RECORDS SHOWN
···
Lemma read_print n : read_number (print_number n) = n.
Proof.
  unfold read_number, print_number. rewrite TrimSpace_visible by apply Itoa_visible.
  change ("~" +:+ Itoa n) with (String (Ascii.ascii_of_nat 126) (Itoa n)). pose proof (any_number_int n) as H. unfold any_number, any_int in H.
  
  destruct (NilZero.int_of_string (Itoa n)) as [i|] eqn:E; [|done]. cbn in H. injection H as <-. by rewrite E.
Qed.
#[local] Instance numbers : PayloadNumbers.
Proof.
  refine {| number := read_number |}.
  - done.
  - intros m s n [= <-] Hm _. by rewrite Hm, any_number_int, read_print.
  - intros s wire. cbn. destruct (decide _); [|done]. destruct (decide _); [|done]. intros [= <-]. done.
  - by intros s event [= <-].
  - intros s t E. unfold read_number. by rewrite E.
  - done.
  - done.
Defined.

Lemma restored_stream_is_numbered_witness :
  let replies := restoreStream ["a7"; "d8"; "e9"; "f10"; "~11"] (NewResponsesClientToolStreamRestorer adapter) in
  Forall (λ reply, reply ≠ Crashed) replies ∧ map number (flat_map sent replies) = [7; 8; 9; 10; 11] ∧
  ∃ first last, counted first (map number (flat_map sent replies)) last.
Proof.
  cbv zeta. destruct (restored_stream_is_numbered adapter ["a7"; "d8"; "e9"; "f10"; "~11"]) as (Hall & first & last & Hc & _);
    [repeat constructor; done|].
  split; [exact Hall|]. split; [vm_compute; reflexivity|]. exists first, last. exact Hc.
Defined.

(** Once numbers are given, null is not survived. *)
Example null_crashes : map (λ reply, match reply with Crashed => true | _ => false end)
    (restoreStream ["a7"; "null"] (NewResponsesClientToolStreamRestorer adapter)) = [false; true].
Proof. vm_compute. reflexivity. Qed.
End RestorerWitnesses.
Lemma adapted_accepts req mapping changed req' tools :
  any_member req "tools" = Some (AArray tools) → tools ≠ [] → AdaptResponsesClientTools req = inr (mapping, changed, req') →
  accepted tools mapping req'.
Proof.
  intros Et Hne. unfold AdaptResponsesClientTools. rewrite Et. cbn [as_array]. destruct tools as [|v tools]; [done|].
  set (all := v :: tools) in *. destruct (customConflict all) eqn:Econf; [done|].
  destruct (hasToolOf "tool_search" all && bool_decide _) eqn:Esearch; [done|].
  destruct (FlattenResponsesNamespaces req) as [|[[names flattened] req1]] eqn:Ef; [done|].
  destruct (flattened_request _ _ _ _ _ Et Hne Ef) as (Hnames & Htools & Hflat).
  destruct (_ && bool_decide (is_Some _)); [done|]. rewrite Htools.
  set (flat := if decide (names = ∅) then all else _) in *.
  change (default [] (as_array (Some (AArray flat)))) with flat. destruct (lowerTools false flat) as [[lowered custom] ch] eqn:El. cbv zeta.
  pose proof (lowerTools_lowers _ _ _ _ _ El) as (Hc & _ & _ & _ & Hsame).
  set (mapping' := mk_ResponsesClientToolMapping _ _ _). set (req2 := if flattened || ch then _ else _).
  assert (any_member req2 "tools" = Some (AArray lowered)) as H2.
  { unfold req2. destruct flattened, ch; cbn [orb]; rewrite ?any_member_set; try done. rewrite Htools. by rewrite Hsame. }
  clearbody req2. destruct (match any_member req2 "input" with Some _ => _ | None => _ end) as [req3 rewritten] eqn:Ei.
  assert (any_member req3 "tools" = Some (AArray lowered)) as H3.
  { destruct (any_member req2 "input"); [|by injection Ei as <- <-]. destruct (rewriteClientToolHistory _ _). injection Ei as <- <-. by rewrite any_member_set. }
  pose proof (toolChoice_tools mapping' req3) as H4. destruct (rewriteClientToolChoice mapping' req3) as [req4 chosen]. cbn [fst] in H4.
  intros [= <- _ <-].
  assert (∀ name, name ∈ custom ↔ name ∈ toolsNamed "custom" all) as Hcustom.
  { intros name. rewrite Hc. unfold flat. destruct (decide _); [done|]. apply custom_kept. }
  split; unfold mapping'; cbn [CustomTools ToolSearch NamespaceTools]; [done|done|done|exists flat, ch; split; [done|]; unfold declaredTools; by rewrite H4, H3| |].
  - intros name Hf. split.
    + rewrite Hcustom. intros Hin. assert (bool_decide (name ∈ toolsNamed "function" all) = false) as Hno; [|by rewrite bool_decide_true in Hno].
      apply (find_none _ _ Econf name), list_elem_of_In. rewrite range_set_perm. by apply elem_of_elements.
    + intros Hs ->. rewrite Hs in Esearch. cbn in Esearch. apply bool_decide_eq_false in Esearch. set_solver.
  - intros Hs. rewrite Hcustom. rewrite Hs in Esearch. cbn in Esearch. apply bool_decide_eq_false in Esearch. set_solver.
Qed.
Lemma start_single_flight (i : nat) (t_check t_now : datetime) (s : sys) :
  single_flight_inv s ->
  tasks s !! i = None ->
  __needs_refresh (cam s) t_check = true ->
  settled (trace s) = false ->
  single_flight_inv (start i t_check t_now s).
Proof.
  intros (Hends & Hbefore & _) Hnew Hdue Hpre.
  destruct (Hbefore Hpre) as (Hts & Hnone & Hone).
  unfold start, single_flight_inv. rewrite Hdue. cbn [negb].
  destruct (_loading (cam s)) eqn:Hload;
    cbn [cam tasks trace set_loading _loading]; rewrite ?Hload.
  - split; [| split].
    + by rewrite ends_after_settle_app, Hends, Hpre.
    + intros _. split; [| split; [done |]].
      * intros j q. rewrite lookup_insert. case_decide.
        -- intros [= <-]. by right.
        -- apply Hts.
      * intros _. rewrite requests_of_app, length_app, (Hone eq_refl).
        reflexivity.
    + rewrite settled_app, Hpre. discriminate.
  - destruct (Hnone eq_refl) as [Hempty Hreq].
    split; [| split].
    + by rewrite ends_after_settle_app, Hends, Hpre.
    + intros _. split; [| split; [done |]].
      * intros j q. rewrite Hempty, lookup_insert. case_decide.
        -- intros [= <-]. by left.
        -- by rewrite lookup_empty.
      * intros _. by rewrite requests_of_app, Hreq.
    + rewrite settled_app, Hpre. discriminate.
Qed.

Lemma resume_wait_single_flight (i : nat) (s : sys) :
  single_flight_inv s ->
  tasks s !! i = Some (CondWait true) ->
  single_flight_inv (resume_wait i s).
Proof.
  intros (Hends & Hbefore & Hafter) Hi.
  assert (Hset : settled (trace s) = true).
  { destruct (settled (trace s)) eqn:Hs; [done |].
    destruct (Hbefore eq_refl) as (Hts & _).
    destruct (Hts _ _ Hi); discriminate. }
  destruct (Hafter Hset) as (Hload & Hne & Hone & Hts).
  unfold resume_wait, single_flight_inv. cbn [cam tasks trace].
  split; [| split].
  - by rewrite ends_after_settle_app, Hends, Hset.
  - rewrite settled_app, Hset. discriminate.
  - intros _. split; [done |]. split; [apply insert_non_empty |]. split.
    + by rewrite requests_of_app, length_app, Hone.
    + intros j q. rewrite lookup_insert. case_decide.
      * intros [= <-]. eauto.
      * apply Hts.
Qed.

Lemma step_single_flight (a : action) (s s' : sys) :
  flag_inv s -> single_flight_inv s ->
  step a s = Some s' ->
  calls_due_before_settle [a] s = true ->
  single_flight_inv s'.
Proof.
  intros Hflag Hsf Hstep Hdue. apply step_transition in Hstep.
  destruct Hstep as [i t_check t_now s Hi | i o now s Hi | i o now s Hi
                    | i s Hi].
  - cbn in Hdue.
    apply andb_prop in Hdue as [Hdue _].
    apply andb_prop in Hdue as [Hdue Hpre].
    apply negb_true_iff in Hpre. by apply start_single_flight.
  - eapply after_retrieve_single_flight; eauto with cam.
  - eapply after_retrieve_single_flight; eauto with cam.
  - by apply resume_wait_single_flight.
Qed.

Lemma run_single_flight (acts : list action) (s s' : sys) :
  flag_inv s -> single_flight_inv s ->
  run acts s = Some s' ->
  calls_due_before_settle acts s = true ->
  flag_inv s' /\ single_flight_inv s'.
Proof.
  revert s. induction acts as [| a acts IH]; intros s Hflag Hsf Hrun Hdue.
  - cbn in Hrun. by injection Hrun as <-.
  - cbn [run] in Hrun. cbn [calls_due_before_settle] in Hdue.
    destruct (step a s) as [s1 |] eqn:Hstep; [| discriminate].
    apply andb_prop in Hdue as [Ha Hrest].
    apply (IH s1); try done.
    + by eapply step_flag_inv.
    + eapply step_single_flight; try done.
      cbn [calls_due_before_settle]. rewrite Ha, Hstep. done.
Qed.

Lemma idle_single_flight (self : BuienradarCam) :
  _loading self = false -> single_flight_inv (idle self).
Proof.
  intros Hload. unfold single_flight_inv. cbn. rewrite Hload.
  split; [done |]. split; [| discriminate].
  intros _. split; [| done]. intros i p. by rewrite lookup_empty.
Qed.

(** C1 (single flight): take a camera with no fetch in flight and any
    schedule in which every call starts while a refresh is due and before
    the fetch has settled.  Then one request is issued if any call has
    started (none otherwise), no call ends before the fetch has settled,
    until then one call fetches and every other call is blocked in
    [wait()], and afterwards every call has ended or is notified and ends
    as soon as it is run, returning the cached image. *)
Theorem single_flight (self : BuienradarCam) (acts : list action) (s : sys) :
  _loading self = false ->
  run acts (idle self) = Some s ->
  calls_due_before_settle acts (idle self) = true ->
  length (requests_of (trace s)) = Nat.min 1 (size (tasks s))
  /\ ends_after_settle false (trace s) = true
  /\ (settled (trace s) = false ->
      forall i p, tasks s !! i = Some p ->
        p = CondWait false
        \/ (fetching p = true
            /\ forall j q, tasks s !! j = Some q -> fetching q = true ->
                           j = i))
  /\ (settled (trace s) = true ->
      forall i p, tasks s !! i = Some p ->
        (exists r, p = Done r)
        \/ (p = CondWait true
            /\ exists s',
                 step (Wake i) s = Some s'
                 /\ tasks s' !! i
                    = Some (Done (Returned (_last_image (cam s)))))).
Proof.
  intros Hload Hrun Hdue.
  destruct (run_single_flight acts (idle self) s) as [Hflag Hsf];
    auto using idle_flag_inv, idle_single_flight.
  destruct Hsf as (Hends & Hbefore & Hafter).
  split; [| split; [done |]; split].
  - destruct (settled (trace s)) eqn:Hs.
    + destruct (Hafter eq_refl) as (_ & Hne & -> & _).
      destruct (size (tasks s)) as [| n] eqn:Hsz; [| by destruct n].
      by apply map_size_empty_iff in Hsz.
    + destruct (Hbefore eq_refl) as (Hts & Hnone & Hone).
      destruct (_loading (cam s)) eqn:Hl.
      * rewrite (Hone eq_refl).
        destruct (size (tasks s)) as [| n] eqn:Hsz; [| by destruct n].
        apply map_size_empty_iff in Hsz.
        destruct Hflag as (_ & Hfl & _).
        destruct (proj1 Hfl Hl) as (i & p & Hi & _).
        by rewrite Hsz, lookup_empty in Hi.
      * destruct (Hnone eq_refl) as [-> ->]. by rewrite map_size_empty.
  - intros Hs i p Hi. destruct (Hbefore Hs) as (Hts & _).
    destruct (Hts _ _ Hi) as [Hf | ->]; [right | by left].
    split; [done |]. intros j q Hj Hq.
    by eapply (only_fetcher s i p).
  - intros Hs i p Hi. destruct (Hafter Hs) as (_ & _ & _ & Hts).
    destruct (Hts _ _ Hi) as [-> | [r ->]]; [right | eauto].
    split; [done |]. cbn [step]. rewrite Hi. eexists. split; [done |].
    unfold resume_wait. cbn [tasks]. apply lookup_insert_eq.
Qed.
Lemma chat_request_validation_witness :
  exists msg,
    ChatRoutes.send_message Examples.prompt Examples.env
      (Examples.request "" Examples.context_8 [])
    = ([], ChatRoutes.HttpError 422 msg).
Proof.
  destruct (chat_request_validation Examples.prompt Examples.env
              (Examples.request "" Examples.context_8 [])) as (msg & _ & Hs).
  - unfold chat_ok. simpl. unfold len. simpl. lia.
  - by exists msg.
Defined.

End ChatFacts.

(* ===================================================================== *)
(** * More on the data exporter                                           *)
(* ===================================================================== *)

Section ExporterMore.
Import DataExporter Spec ExporterSpec.
Local Open Scope Qc_scope.

Ltac in_cols :=
  cbn; repeat first [apply list_elem_of_here | apply list_elem_of_further].


Lemma column_total_opt df c : column_total df c = inr (opt_sum c df).
Proof.
  unfold opt_sum. destruct (has_col df (Num c)) eqn:E.
  - by apply column_total_ok.
  - unfold column_total. by rewrite E.
Qed.

Lemma age_pct_opt df c :
  age_pct df (map (fun r => num r avg_total_users) (rows df)) (Some (total df)) c
  = inr (opt_pct c df).
Proof.
  unfold opt_pct. destruct (has_col df (Num c)) eqn:E.
  - by apply age_pct_ok.
  - unfold age_pct. by rewrite E.
Qed.

(** The part of [get_context_summary] that can still fail once the total
    column is there: the gender percentages and the top locations. *)
Lemma get_context_summary_steps lookup_dict m h d df :
  lookup_dict !! (m, h, d) = Some df ->
  empty df = false ->
  has_col df (Num avg_total_users) = true ->
  get_context_summary lookup_dict m h d
  = rbind
      (if gt0 (Some (total df)) then
         rbind (weighted_pct df (map (fun r => num r avg_total_users) (rows df))
                  (Some (total df)) sex_1) (fun a1 =>
         rbind (weighted_pct df (map (fun r => num r avg_total_users) (rows df))
                  (Some (total df)) sex_2) (fun a2 => inr (a1, a2)))
       else inr (Some 0, Some 0))
      (fun avg_sex =>
         rbind (rmapM (location_of df (lng_col df)) (take 5 (ranked df)))
           (fun top =>
              inr {| total_records := length (rows df);
                     total_users := Some (total df);
                     duration_distribution :=
                       {| under_10min := opt_sum avg_users_under_10min df;
                          min_10_30 := opt_sum avg_users_10_30min df;
                          over_30min := opt_sum avg_users_over_30min df |};
                     gender_distribution :=
                       {| male_pct := fst avg_sex; female_pct := snd avg_sex |};
                     age_distribution := map (fun c => (c, opt_pct c df)) age_columns;
                     top_locations := top |})).
Proof.
  intros Hl He Ht. unfold get_context_summary. rewrite Hl, He.
  rewrite getcol_ok by done. rewrite rbind_inr. cbv zeta.
  rewrite Series_sum_map. fold users. change (sum_over users (rows df)) with (total df).
  rewrite !column_total_opt, !rbind_inr.
  destruct (if gt0 (Some (total df)) then _ else _) as [e|avg_sex]; [reflexivity|].
  rewrite !rbind_inr.
  rewrite (rmapM_ok _ (fun i => (age_ i, opt_pct (age_ i) df)))
    by (intros i _; by rewrite age_pct_opt).
  rewrite rbind_inr, age_pct_opt, rbind_inr, nlargest_ok, rbind_inr by done.
  reflexivity.
Qed.

Lemma location_of_opt df r :
  has_col df (Num avg_total_users) = true ->
  has_col df (Num lat) = true ->
  has_col df (Num (lng_col df)) = true ->
  location_of df (lng_col df) r = inr (location_opt df r).
Proof.
  intros H1 H2 H3. unfold location_of, row_getitem. by rewrite H1, H2, H3.
Qed.

Lemma location_of_fails df r :
  has_col df (Num lat) && has_col df (Num (lng_col df)) = false ->
  exists k, location_of df (lng_col df) r = inl (KeyError k).
Proof.
  intros H. unfold location_of, row_getitem.
  destruct (has_col df (Num lat)); [|by eexists].
  simpl in H. rewrite H. by eexists.
Qed.

Lemma ranked_nonempty df : empty df = false -> exists r l, take 5 (ranked df) = r :: l.
Proof.
  intros He. pose proof (ranked_perm df) as Hp.
  destruct (ranked df) as [|r l] eqn:E.
  - apply Permutation_nil in Hp. unfold empty in He. by rewrite Hp in He.
  - by exists r, (take 4 l).
Qed.

Lemma gender_opt df :
  summary_ready df = true ->
  (if gt0 (Some (total df)) then
     rbind (weighted_pct df (map (fun r => num r avg_total_users) (rows df))
              (Some (total df)) sex_1) (fun a1 =>
     rbind (weighted_pct df (map (fun r => num r avg_total_users) (rows df))
              (Some (total df)) sex_2) (fun a2 => inr (a1, a2)))
   else inr (Some 0, Some 0))
  = inr (pct sex_1 df, pct sex_2 df).
Proof.
  unfold summary_ready. intros [_ H]%andb_prop.
  destruct (gt0 (Some (total df))) eqn:G.
  - simpl in H. apply andb_prop in H as [H1 H2].
    rewrite !weighted_pct_ok, !rbind_inr by done. unfold pct.
    simpl in G. apply bool_decide_eq_true in G.
    by destruct (decide (0 < total df)).
  - unfold pct. simpl in G. apply bool_decide_eq_false in G.
    by destruct (decide (0 < total df)).
Qed.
···
TASK
From the records, copy out each line that includes the string "changed".

ANSWER
Lemma adapted_accepts req mapping changed req' tools :
  any_member req "tools" = Some (AArray tools) → tools ≠ [] → AdaptResponsesClientTools req = inr (mapping, changed, req') →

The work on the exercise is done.